* Task prompt:
Find each line below where the word "Proof" occurs, and copy it.

____ Input

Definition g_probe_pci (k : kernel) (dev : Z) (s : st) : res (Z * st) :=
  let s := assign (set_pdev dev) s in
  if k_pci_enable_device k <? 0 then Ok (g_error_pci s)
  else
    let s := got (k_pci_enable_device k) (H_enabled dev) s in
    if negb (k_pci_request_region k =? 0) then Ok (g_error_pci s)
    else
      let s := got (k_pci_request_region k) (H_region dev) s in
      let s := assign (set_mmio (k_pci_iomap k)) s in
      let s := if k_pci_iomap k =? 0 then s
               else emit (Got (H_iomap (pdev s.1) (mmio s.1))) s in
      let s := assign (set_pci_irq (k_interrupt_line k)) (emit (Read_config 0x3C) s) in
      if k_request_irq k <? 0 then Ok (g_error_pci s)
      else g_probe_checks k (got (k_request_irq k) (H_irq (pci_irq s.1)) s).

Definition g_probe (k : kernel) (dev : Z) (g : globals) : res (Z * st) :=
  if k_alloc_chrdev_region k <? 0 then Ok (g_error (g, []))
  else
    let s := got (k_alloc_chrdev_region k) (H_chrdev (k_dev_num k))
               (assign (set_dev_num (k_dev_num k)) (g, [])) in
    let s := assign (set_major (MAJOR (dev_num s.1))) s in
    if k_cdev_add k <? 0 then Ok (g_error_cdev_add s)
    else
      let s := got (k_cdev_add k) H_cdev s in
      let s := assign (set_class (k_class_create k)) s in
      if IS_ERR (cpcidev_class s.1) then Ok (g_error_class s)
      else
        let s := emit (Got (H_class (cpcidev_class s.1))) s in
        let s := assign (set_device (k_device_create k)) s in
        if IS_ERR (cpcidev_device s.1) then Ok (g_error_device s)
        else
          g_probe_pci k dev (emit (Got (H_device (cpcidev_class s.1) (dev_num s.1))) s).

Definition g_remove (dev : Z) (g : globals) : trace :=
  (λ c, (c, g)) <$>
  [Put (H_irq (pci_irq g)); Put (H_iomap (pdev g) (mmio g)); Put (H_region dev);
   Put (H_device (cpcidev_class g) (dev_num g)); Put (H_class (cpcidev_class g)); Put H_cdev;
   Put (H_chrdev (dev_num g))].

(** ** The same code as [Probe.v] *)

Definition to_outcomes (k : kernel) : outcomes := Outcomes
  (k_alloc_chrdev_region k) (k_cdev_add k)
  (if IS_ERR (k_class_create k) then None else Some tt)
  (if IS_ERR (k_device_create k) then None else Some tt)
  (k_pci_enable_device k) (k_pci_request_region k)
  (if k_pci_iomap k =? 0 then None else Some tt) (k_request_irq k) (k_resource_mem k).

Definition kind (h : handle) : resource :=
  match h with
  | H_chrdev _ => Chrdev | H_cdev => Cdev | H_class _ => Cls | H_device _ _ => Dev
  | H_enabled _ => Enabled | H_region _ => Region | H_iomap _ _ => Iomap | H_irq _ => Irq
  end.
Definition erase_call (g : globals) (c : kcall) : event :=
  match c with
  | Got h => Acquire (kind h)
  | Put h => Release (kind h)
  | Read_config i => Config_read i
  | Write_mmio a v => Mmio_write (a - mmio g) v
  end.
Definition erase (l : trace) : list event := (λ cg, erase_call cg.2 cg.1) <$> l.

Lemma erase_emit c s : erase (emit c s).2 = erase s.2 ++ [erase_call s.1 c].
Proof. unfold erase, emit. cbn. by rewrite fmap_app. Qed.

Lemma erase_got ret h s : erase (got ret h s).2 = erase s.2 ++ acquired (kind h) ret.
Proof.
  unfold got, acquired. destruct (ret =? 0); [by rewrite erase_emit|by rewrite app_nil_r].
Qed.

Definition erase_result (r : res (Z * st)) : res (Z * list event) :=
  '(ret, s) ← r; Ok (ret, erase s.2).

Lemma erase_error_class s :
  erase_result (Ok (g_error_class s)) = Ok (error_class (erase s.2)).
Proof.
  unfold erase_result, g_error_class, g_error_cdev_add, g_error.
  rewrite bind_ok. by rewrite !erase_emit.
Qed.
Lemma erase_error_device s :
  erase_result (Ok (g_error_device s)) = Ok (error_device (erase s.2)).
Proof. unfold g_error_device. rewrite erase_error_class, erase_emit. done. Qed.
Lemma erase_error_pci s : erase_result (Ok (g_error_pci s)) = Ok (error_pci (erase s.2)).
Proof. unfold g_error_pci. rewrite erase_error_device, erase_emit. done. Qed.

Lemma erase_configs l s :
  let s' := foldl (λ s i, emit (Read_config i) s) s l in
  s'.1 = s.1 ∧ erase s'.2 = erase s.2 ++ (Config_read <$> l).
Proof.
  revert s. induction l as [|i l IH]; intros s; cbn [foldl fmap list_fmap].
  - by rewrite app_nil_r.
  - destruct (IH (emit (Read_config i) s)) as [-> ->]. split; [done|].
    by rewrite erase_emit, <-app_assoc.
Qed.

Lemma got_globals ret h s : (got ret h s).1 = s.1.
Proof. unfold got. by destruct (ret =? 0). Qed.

________

* The completed task:
Proof. unfold erase, emit. cbn. by rewrite fmap_app. Qed.
Proof.
Proof.
Proof. unfold g_error_device. rewrite erase_error_class, erase_emit. done. Qed.
Proof. unfold g_error_pci. rewrite erase_error_device, erase_emit. done. Qed.
Proof.
Proof. unfold got. by destruct (ret =? 0). Qed.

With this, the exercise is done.